» **Assignment**
Below are some records. Reproduce them exactly from their first line through the line with "unfold attempt, convert_try, convert_catch, convert_finally;", inclusive.

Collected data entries
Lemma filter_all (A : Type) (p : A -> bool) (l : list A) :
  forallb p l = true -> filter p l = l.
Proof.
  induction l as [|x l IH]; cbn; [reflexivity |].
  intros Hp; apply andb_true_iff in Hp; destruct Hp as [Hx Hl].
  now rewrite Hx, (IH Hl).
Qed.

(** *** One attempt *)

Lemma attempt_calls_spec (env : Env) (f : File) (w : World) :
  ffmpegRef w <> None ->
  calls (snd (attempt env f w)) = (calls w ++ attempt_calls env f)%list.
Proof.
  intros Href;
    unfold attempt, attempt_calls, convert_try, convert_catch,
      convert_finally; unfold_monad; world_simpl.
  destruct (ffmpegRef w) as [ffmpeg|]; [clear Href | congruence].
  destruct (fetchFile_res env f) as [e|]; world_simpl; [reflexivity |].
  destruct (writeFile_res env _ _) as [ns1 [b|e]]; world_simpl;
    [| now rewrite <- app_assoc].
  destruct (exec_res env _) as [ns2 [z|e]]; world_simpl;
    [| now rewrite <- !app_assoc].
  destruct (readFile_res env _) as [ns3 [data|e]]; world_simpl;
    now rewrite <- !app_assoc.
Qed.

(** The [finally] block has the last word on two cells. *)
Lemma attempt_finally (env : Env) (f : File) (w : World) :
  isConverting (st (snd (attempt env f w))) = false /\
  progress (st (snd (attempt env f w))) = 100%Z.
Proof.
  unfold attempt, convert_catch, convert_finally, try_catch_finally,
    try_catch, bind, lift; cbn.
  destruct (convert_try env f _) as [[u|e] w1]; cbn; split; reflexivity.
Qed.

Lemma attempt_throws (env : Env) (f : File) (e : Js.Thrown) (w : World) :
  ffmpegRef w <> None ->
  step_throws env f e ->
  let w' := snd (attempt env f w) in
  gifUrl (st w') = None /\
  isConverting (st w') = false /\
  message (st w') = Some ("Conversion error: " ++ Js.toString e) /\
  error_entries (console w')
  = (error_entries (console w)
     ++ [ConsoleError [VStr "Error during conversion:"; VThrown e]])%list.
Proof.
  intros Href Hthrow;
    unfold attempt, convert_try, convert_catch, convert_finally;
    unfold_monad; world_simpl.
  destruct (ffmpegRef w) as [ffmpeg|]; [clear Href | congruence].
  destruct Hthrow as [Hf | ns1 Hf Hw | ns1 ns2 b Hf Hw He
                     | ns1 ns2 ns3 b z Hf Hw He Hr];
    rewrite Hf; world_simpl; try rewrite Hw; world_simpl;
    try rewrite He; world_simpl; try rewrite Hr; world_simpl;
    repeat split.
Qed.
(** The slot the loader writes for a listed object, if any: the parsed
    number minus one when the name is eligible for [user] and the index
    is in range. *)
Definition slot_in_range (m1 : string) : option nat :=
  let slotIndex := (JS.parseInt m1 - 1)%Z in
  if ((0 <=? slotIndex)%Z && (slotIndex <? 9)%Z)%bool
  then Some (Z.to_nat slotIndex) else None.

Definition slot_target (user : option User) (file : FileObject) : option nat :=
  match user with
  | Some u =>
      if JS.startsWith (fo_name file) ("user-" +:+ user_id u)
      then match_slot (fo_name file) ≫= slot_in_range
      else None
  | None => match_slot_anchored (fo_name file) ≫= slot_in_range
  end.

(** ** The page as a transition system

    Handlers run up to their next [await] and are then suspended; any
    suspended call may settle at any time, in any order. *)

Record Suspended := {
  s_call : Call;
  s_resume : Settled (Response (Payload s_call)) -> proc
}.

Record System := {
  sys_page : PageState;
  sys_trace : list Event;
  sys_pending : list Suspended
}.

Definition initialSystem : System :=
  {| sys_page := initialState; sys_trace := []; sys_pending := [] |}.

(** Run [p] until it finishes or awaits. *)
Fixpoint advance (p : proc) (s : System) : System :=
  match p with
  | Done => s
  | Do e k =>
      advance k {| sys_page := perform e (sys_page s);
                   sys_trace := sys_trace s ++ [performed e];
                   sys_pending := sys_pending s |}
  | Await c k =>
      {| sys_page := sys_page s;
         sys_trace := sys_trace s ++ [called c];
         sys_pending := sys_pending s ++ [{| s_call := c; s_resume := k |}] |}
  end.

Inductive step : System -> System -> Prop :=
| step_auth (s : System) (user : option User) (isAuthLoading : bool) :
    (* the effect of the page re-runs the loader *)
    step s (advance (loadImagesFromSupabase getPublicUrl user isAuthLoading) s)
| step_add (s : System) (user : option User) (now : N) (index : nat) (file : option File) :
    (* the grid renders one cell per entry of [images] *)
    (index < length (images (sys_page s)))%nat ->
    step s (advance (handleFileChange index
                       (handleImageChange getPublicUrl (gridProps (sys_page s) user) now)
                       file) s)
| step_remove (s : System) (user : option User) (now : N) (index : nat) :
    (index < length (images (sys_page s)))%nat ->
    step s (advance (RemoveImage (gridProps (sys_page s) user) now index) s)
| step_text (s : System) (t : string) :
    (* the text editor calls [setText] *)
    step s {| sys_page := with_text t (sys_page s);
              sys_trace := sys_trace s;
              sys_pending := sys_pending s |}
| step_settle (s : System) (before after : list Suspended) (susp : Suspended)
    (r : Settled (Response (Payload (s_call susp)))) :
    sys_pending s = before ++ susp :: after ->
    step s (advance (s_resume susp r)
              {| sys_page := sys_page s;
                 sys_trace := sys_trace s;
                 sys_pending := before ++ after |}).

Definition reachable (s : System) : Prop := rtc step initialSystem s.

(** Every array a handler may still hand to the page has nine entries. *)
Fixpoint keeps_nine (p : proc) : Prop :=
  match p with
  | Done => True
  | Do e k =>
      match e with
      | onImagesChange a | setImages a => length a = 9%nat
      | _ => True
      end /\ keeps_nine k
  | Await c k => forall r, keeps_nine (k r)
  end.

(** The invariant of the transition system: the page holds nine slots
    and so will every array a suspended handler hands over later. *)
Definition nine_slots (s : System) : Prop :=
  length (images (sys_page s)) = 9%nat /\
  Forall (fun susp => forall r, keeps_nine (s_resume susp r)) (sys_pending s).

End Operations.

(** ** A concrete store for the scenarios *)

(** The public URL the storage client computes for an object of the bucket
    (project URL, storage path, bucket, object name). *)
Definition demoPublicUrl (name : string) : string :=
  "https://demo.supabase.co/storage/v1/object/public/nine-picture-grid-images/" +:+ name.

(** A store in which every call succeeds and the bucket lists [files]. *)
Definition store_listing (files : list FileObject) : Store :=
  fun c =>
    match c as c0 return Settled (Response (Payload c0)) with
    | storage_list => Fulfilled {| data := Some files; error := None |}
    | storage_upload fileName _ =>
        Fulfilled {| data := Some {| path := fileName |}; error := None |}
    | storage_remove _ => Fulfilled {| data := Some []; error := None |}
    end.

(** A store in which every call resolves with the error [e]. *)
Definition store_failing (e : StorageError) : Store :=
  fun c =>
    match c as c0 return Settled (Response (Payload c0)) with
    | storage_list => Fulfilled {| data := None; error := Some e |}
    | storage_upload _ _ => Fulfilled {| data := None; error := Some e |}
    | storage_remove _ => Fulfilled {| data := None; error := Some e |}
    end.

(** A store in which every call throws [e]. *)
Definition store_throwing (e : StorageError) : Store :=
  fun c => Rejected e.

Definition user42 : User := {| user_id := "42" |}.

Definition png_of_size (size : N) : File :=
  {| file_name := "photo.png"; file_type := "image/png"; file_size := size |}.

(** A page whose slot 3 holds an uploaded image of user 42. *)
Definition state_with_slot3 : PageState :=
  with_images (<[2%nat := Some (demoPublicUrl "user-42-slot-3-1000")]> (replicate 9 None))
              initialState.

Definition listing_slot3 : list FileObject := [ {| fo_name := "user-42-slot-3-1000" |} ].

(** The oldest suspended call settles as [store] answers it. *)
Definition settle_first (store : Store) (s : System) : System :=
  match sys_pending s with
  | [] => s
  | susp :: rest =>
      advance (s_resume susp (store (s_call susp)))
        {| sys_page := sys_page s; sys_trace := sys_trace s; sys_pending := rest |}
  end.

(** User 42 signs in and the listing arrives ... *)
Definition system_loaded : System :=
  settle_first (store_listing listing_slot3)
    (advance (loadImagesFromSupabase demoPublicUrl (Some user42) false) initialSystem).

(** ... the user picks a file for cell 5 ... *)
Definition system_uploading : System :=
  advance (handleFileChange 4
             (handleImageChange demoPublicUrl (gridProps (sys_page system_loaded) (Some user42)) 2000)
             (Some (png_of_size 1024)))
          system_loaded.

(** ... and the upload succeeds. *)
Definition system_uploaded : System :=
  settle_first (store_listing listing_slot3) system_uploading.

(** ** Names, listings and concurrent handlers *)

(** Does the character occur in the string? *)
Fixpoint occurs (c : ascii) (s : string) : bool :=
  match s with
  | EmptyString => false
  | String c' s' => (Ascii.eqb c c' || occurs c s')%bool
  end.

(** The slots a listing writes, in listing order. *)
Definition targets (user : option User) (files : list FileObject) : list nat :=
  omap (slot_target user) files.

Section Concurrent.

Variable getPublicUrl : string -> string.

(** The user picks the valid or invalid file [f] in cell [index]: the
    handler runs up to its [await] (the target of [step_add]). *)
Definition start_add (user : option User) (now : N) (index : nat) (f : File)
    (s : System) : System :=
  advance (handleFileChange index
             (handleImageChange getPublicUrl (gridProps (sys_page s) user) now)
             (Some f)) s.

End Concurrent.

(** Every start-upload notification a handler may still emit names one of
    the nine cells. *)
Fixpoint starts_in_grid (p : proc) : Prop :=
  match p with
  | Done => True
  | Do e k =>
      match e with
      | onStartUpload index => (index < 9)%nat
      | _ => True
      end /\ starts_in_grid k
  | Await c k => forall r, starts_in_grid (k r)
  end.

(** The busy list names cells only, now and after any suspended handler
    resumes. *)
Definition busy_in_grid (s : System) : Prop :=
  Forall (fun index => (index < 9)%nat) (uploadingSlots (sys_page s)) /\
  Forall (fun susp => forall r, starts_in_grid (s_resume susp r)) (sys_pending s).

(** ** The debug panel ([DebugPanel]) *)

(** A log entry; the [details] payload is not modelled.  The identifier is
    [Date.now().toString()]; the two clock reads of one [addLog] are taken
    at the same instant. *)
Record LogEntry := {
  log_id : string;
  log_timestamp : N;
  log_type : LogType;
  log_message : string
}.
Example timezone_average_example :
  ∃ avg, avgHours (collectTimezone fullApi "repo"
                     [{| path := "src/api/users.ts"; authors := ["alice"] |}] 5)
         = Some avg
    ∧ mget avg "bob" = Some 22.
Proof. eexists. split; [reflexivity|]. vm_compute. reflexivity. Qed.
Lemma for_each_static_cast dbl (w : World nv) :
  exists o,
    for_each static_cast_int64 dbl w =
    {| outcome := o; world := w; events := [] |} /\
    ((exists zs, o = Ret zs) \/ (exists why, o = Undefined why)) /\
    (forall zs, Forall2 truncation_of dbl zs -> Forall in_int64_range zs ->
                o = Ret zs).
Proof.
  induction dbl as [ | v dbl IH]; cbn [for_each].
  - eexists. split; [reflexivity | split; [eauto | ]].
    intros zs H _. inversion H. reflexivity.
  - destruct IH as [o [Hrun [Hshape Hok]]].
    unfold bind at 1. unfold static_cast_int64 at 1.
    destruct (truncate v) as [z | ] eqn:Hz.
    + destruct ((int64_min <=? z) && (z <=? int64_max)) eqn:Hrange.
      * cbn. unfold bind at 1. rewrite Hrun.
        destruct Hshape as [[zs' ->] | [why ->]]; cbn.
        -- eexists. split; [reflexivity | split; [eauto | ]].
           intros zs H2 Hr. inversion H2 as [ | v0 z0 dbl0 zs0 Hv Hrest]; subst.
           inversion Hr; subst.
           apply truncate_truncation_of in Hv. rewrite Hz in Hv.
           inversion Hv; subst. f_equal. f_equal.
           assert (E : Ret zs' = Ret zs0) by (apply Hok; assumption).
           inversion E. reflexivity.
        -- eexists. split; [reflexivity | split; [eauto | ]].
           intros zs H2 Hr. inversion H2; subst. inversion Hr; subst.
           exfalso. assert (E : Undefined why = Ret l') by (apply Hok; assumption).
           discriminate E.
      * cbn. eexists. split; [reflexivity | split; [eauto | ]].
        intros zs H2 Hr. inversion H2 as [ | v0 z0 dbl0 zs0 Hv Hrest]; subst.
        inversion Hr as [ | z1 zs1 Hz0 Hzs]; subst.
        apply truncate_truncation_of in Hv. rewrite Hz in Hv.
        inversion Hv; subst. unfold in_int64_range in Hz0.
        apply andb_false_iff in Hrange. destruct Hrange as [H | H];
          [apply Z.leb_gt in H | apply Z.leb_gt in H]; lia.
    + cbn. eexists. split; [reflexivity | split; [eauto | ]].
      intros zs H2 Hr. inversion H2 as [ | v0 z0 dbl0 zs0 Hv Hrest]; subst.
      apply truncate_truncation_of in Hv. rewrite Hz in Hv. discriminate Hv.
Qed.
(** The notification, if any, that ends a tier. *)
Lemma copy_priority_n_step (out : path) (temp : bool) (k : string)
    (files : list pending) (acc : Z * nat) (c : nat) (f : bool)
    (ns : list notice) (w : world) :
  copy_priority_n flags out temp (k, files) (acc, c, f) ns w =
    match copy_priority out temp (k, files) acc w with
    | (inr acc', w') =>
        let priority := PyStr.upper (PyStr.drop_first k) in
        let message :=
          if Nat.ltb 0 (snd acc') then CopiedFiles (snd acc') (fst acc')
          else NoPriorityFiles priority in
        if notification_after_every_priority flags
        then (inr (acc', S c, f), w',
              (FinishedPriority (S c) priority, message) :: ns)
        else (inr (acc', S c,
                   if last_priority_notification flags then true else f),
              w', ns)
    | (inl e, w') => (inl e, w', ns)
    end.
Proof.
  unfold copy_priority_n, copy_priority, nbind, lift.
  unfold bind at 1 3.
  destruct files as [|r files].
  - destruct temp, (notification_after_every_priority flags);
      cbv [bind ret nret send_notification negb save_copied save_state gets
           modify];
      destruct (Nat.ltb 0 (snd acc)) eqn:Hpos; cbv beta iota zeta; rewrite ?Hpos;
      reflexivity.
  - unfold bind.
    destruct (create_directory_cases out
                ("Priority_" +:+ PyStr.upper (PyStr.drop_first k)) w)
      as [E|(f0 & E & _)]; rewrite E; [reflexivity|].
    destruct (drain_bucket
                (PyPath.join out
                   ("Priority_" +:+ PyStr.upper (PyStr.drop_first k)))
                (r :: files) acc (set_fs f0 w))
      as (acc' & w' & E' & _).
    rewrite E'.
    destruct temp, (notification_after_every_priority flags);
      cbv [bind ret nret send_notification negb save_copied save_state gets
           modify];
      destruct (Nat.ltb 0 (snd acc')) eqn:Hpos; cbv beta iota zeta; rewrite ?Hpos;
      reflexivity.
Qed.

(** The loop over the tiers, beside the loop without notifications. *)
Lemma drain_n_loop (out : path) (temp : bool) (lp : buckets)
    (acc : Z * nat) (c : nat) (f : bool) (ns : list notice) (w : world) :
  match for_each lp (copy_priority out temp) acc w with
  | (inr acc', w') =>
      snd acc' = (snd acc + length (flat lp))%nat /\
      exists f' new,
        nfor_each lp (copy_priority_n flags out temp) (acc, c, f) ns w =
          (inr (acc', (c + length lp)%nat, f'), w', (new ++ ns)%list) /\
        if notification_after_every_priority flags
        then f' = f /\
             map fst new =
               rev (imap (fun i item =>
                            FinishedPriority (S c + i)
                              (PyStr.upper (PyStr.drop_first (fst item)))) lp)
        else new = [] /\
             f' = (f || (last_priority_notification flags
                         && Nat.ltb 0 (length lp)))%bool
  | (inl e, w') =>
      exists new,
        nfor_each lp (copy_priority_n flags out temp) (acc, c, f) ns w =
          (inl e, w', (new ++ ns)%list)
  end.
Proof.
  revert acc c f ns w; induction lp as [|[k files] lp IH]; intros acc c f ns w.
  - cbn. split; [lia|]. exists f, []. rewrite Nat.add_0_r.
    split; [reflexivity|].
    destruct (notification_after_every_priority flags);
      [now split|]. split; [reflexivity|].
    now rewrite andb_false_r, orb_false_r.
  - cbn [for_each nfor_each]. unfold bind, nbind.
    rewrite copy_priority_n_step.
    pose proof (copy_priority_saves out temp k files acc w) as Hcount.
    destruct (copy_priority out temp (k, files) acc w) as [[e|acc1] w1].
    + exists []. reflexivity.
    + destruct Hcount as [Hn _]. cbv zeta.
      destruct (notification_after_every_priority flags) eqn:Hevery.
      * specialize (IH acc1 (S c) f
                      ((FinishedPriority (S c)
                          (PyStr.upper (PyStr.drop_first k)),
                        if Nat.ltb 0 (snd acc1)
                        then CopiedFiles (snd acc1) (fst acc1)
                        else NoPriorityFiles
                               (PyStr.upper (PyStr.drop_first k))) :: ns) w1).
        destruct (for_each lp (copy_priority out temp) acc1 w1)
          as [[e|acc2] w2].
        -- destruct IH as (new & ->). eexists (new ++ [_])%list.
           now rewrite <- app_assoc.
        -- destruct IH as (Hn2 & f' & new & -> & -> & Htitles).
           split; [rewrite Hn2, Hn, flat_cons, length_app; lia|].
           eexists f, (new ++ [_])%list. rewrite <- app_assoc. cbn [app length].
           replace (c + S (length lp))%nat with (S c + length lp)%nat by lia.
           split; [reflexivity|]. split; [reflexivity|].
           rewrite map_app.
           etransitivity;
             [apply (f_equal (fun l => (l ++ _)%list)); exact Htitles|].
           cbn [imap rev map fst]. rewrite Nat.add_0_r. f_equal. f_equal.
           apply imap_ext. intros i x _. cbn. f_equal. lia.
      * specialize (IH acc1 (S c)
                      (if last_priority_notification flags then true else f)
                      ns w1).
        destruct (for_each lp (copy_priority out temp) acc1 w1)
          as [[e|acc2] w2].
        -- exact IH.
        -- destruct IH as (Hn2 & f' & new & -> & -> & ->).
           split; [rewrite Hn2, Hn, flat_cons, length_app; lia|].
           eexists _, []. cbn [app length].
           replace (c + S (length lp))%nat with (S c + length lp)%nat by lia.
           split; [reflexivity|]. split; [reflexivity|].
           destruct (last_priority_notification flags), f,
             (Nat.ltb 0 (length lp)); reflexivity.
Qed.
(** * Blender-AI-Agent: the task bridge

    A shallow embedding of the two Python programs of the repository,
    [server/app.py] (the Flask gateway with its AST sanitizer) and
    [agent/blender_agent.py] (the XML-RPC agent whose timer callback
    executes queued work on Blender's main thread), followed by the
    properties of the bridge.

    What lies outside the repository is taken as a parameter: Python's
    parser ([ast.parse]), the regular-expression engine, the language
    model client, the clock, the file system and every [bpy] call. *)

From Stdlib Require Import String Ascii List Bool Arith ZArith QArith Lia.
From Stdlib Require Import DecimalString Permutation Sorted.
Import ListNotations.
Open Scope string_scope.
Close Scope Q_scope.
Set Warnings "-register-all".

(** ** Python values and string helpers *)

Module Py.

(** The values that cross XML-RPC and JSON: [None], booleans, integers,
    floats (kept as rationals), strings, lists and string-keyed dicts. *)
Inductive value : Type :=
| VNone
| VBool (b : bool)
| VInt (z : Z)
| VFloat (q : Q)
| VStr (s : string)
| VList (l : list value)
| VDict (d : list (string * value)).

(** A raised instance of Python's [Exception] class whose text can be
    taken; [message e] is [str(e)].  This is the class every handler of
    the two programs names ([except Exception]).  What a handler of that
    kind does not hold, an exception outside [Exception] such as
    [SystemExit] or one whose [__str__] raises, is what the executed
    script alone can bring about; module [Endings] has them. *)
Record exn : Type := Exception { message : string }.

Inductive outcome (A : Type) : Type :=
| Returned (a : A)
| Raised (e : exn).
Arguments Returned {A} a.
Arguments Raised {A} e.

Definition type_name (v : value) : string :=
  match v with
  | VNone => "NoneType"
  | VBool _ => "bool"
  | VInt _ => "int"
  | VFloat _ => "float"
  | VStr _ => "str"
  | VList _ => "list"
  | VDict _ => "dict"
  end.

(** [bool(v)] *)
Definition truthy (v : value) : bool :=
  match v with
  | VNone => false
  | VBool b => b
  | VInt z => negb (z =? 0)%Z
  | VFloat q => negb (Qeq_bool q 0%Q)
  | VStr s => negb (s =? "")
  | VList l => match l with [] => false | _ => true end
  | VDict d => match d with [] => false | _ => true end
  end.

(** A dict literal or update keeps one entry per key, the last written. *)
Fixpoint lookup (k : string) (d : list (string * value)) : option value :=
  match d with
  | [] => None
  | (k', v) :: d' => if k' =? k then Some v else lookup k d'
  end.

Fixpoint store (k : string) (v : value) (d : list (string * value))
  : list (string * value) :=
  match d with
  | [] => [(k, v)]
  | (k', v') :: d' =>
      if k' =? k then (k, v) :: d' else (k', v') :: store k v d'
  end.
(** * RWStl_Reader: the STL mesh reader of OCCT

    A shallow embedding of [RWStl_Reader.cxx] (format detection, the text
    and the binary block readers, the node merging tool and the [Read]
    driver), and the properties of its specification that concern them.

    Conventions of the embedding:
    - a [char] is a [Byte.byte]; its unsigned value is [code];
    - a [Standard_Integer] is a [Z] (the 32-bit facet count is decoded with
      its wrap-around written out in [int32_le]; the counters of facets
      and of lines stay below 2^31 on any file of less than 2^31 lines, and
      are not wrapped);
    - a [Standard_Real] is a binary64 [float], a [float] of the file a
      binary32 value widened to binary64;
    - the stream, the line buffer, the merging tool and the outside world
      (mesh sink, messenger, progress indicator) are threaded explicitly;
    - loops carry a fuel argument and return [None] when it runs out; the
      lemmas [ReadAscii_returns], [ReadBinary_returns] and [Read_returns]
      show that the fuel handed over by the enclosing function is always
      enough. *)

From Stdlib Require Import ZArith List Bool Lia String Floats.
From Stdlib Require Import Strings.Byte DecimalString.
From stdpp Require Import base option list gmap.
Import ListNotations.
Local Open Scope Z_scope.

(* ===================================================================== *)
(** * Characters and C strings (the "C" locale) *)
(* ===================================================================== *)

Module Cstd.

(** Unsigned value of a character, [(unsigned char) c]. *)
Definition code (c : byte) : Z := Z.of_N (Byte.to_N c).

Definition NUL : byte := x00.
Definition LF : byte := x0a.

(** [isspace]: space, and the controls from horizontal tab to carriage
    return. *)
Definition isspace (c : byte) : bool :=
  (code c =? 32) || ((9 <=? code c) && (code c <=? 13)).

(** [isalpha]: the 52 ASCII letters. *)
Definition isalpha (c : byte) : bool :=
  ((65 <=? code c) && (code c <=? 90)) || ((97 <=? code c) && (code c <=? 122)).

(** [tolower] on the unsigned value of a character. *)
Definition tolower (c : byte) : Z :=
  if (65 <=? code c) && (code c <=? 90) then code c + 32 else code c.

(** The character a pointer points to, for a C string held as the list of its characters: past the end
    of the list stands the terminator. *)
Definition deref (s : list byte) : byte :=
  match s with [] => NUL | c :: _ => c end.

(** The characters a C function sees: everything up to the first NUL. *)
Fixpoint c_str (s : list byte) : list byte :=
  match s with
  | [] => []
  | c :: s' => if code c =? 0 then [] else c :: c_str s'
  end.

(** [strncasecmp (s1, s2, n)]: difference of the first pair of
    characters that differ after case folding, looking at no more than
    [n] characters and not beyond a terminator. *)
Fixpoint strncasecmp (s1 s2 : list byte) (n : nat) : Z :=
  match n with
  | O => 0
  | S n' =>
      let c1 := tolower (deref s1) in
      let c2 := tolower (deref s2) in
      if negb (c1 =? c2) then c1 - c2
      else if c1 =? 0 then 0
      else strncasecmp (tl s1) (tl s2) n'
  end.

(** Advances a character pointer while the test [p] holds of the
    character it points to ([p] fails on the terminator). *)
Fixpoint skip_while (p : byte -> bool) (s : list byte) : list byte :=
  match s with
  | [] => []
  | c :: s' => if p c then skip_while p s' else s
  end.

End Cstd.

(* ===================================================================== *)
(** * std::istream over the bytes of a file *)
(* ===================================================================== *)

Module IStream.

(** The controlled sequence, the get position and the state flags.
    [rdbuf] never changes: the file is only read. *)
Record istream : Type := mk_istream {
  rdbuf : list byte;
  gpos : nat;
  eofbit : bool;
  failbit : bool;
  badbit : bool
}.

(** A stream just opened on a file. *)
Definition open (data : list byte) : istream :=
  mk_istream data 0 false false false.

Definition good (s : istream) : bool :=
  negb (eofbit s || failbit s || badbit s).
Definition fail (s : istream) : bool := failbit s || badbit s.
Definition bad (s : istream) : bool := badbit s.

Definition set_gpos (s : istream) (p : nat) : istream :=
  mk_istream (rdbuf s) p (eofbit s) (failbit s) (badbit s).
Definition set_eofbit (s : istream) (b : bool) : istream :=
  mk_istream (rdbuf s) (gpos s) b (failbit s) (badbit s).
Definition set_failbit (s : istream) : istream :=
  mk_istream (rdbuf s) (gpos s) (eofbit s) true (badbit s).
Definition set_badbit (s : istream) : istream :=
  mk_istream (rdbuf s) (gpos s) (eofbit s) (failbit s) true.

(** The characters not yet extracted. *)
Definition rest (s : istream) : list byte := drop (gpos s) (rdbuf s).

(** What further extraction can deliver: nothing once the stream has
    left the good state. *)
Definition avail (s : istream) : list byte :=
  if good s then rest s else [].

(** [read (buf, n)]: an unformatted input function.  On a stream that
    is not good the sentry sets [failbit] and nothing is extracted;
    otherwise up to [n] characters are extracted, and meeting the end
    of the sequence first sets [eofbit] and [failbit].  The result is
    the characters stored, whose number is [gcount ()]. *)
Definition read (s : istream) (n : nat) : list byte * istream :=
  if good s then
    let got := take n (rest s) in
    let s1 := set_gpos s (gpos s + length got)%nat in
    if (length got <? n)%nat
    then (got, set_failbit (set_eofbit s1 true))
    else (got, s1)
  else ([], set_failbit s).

» **Answer space**
Lemma filter_all (A : Type) (p : A -> bool) (l : list A) :
  forallb p l = true -> filter p l = l.
Proof.
  induction l as [|x l IH]; cbn; [reflexivity |].
  intros Hp; apply andb_true_iff in Hp; destruct Hp as [Hx Hl].
  now rewrite Hx, (IH Hl).
Qed.

(** *** One attempt *)

Lemma attempt_calls_spec (env : Env) (f : File) (w : World) :
  ffmpegRef w <> None ->
  calls (snd (attempt env f w)) = (calls w ++ attempt_calls env f)%list.
Proof.
  intros Href;
    unfold attempt, attempt_calls, convert_try, convert_catch,
      convert_finally; unfold_monad; world_simpl.
  destruct (ffmpegRef w) as [ffmpeg|]; [clear Href | congruence].
  destruct (fetchFile_res env f) as [e|]; world_simpl; [reflexivity |].
  destruct (writeFile_res env _ _) as [ns1 [b|e]]; world_simpl;
    [| now rewrite <- app_assoc].
  destruct (exec_res env _) as [ns2 [z|e]]; world_simpl;
    [| now rewrite <- !app_assoc].
  destruct (readFile_res env _) as [ns3 [data|e]]; world_simpl;
    now rewrite <- !app_assoc.
Qed.

(** The [finally] block has the last word on two cells. *)
Lemma attempt_finally (env : Env) (f : File) (w : World) :
  isConverting (st (snd (attempt env f w))) = false /\
  progress (st (snd (attempt env f w))) = 100%Z.
Proof.
  unfold attempt, convert_catch, convert_finally, try_catch_finally,
    try_catch, bind, lift; cbn.
  destruct (convert_try env f _) as [[u|e] w1]; cbn; split; reflexivity.
Qed.

Lemma attempt_throws (env : Env) (f : File) (e : Js.Thrown) (w : World) :
  ffmpegRef w <> None ->
  step_throws env f e ->
  let w' := snd (attempt env f w) in
  gifUrl (st w') = None /\
  isConverting (st w') = false /\
  message (st w') = Some ("Conversion error: " ++ Js.toString e) /\
  error_entries (console w')
  = (error_entries (console w)
     ++ [ConsoleError [VStr "Error during conversion:"; VThrown e]])%list.
Proof.
  intros Href Hthrow;
    unfold attempt, convert_try, convert_catch, convert_finally;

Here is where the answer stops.